_What to work on_
Exactly as they appear below, repeat the lines from the one with "becomes a [dict], kept" through the one with "[TypeError] ([None]) for", and no others.

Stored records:
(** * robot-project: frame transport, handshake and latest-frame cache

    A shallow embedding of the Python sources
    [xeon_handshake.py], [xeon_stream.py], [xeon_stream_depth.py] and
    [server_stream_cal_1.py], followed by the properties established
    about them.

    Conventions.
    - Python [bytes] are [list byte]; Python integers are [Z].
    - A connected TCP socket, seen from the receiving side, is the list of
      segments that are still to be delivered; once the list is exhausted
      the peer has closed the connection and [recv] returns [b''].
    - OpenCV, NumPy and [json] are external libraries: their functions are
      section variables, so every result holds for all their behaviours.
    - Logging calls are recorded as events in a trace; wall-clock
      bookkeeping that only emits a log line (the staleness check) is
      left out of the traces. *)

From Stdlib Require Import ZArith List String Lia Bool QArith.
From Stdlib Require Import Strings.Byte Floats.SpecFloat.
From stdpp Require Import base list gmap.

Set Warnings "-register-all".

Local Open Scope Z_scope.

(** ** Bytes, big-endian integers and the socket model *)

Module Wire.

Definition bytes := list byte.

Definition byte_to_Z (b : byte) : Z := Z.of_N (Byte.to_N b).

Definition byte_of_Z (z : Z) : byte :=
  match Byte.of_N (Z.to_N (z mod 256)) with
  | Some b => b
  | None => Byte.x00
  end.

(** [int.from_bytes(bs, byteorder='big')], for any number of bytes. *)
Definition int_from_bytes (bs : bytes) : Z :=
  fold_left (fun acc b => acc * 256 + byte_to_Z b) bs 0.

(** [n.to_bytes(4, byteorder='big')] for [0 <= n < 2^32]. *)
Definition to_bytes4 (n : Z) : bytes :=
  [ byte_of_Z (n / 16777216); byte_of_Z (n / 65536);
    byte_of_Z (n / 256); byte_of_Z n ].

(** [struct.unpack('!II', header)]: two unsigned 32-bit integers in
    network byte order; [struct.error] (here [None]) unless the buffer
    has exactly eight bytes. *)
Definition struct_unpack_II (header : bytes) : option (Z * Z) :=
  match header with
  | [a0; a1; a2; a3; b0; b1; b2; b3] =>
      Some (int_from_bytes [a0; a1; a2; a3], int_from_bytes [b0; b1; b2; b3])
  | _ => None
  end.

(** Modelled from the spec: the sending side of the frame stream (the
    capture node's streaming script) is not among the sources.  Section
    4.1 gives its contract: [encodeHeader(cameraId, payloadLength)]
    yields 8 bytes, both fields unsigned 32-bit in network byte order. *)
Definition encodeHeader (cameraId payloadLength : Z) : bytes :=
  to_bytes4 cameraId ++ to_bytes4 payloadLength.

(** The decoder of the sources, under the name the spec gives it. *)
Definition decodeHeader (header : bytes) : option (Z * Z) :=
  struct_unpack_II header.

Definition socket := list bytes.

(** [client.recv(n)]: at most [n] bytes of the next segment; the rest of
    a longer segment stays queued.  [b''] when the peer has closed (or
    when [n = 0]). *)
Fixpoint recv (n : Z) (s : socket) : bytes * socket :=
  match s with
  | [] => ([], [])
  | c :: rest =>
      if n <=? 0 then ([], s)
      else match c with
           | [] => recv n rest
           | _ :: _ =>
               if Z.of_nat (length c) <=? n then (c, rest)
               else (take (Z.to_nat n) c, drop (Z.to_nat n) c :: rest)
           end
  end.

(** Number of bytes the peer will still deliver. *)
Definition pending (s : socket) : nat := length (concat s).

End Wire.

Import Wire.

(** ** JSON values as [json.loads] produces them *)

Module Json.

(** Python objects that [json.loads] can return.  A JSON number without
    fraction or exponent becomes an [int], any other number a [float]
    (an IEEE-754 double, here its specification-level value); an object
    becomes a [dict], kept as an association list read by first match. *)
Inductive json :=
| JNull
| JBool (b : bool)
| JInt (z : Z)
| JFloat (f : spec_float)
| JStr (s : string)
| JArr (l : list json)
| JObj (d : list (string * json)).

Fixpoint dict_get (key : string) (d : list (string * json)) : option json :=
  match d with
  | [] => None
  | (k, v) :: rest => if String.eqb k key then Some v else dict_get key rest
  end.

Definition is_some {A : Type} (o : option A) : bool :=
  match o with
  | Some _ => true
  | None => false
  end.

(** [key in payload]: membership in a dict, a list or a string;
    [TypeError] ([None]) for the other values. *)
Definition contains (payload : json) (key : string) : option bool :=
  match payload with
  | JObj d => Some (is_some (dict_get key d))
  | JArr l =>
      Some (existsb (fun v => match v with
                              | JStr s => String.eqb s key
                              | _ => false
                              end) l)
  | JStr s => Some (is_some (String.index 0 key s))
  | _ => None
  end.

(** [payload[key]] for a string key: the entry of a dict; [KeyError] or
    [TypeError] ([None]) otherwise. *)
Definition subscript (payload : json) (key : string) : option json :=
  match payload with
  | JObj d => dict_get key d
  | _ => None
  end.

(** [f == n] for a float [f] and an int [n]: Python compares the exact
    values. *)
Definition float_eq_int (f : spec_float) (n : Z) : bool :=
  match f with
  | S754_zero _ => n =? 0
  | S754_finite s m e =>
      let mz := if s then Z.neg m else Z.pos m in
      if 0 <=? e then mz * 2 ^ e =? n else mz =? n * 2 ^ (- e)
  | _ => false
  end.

==

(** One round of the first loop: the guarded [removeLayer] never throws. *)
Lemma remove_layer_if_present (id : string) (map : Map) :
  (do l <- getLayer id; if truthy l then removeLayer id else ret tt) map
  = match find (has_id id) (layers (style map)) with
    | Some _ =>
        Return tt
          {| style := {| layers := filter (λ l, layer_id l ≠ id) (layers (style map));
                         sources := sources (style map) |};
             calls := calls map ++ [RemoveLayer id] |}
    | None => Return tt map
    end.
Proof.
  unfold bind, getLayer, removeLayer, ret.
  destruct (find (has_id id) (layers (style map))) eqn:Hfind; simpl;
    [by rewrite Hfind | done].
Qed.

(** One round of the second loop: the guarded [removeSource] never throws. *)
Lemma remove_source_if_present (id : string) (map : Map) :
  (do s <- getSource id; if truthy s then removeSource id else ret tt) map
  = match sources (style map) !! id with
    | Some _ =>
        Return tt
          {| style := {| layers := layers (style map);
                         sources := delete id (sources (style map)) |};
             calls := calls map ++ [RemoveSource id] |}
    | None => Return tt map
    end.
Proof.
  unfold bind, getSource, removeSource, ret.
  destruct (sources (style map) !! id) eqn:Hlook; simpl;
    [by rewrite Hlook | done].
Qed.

_Solved exercise_
    becomes a [dict], kept as an association list read by first match. *)
Inductive json :=
| JNull
| JBool (b : bool)
| JInt (z : Z)
| JFloat (f : spec_float)
| JStr (s : string)
| JArr (l : list json)
| JObj (d : list (string * json)).

Fixpoint dict_get (key : string) (d : list (string * json)) : option json :=
  match d with
  | [] => None
  | (k, v) :: rest => if String.eqb k key then Some v else dict_get key rest
  end.

Definition is_some {A : Type} (o : option A) : bool :=
  match o with
  | Some _ => true
  | None => false
  end.

(** [key in payload]: membership in a dict, a list or a string;
    [TypeError] ([None]) for the other values. *)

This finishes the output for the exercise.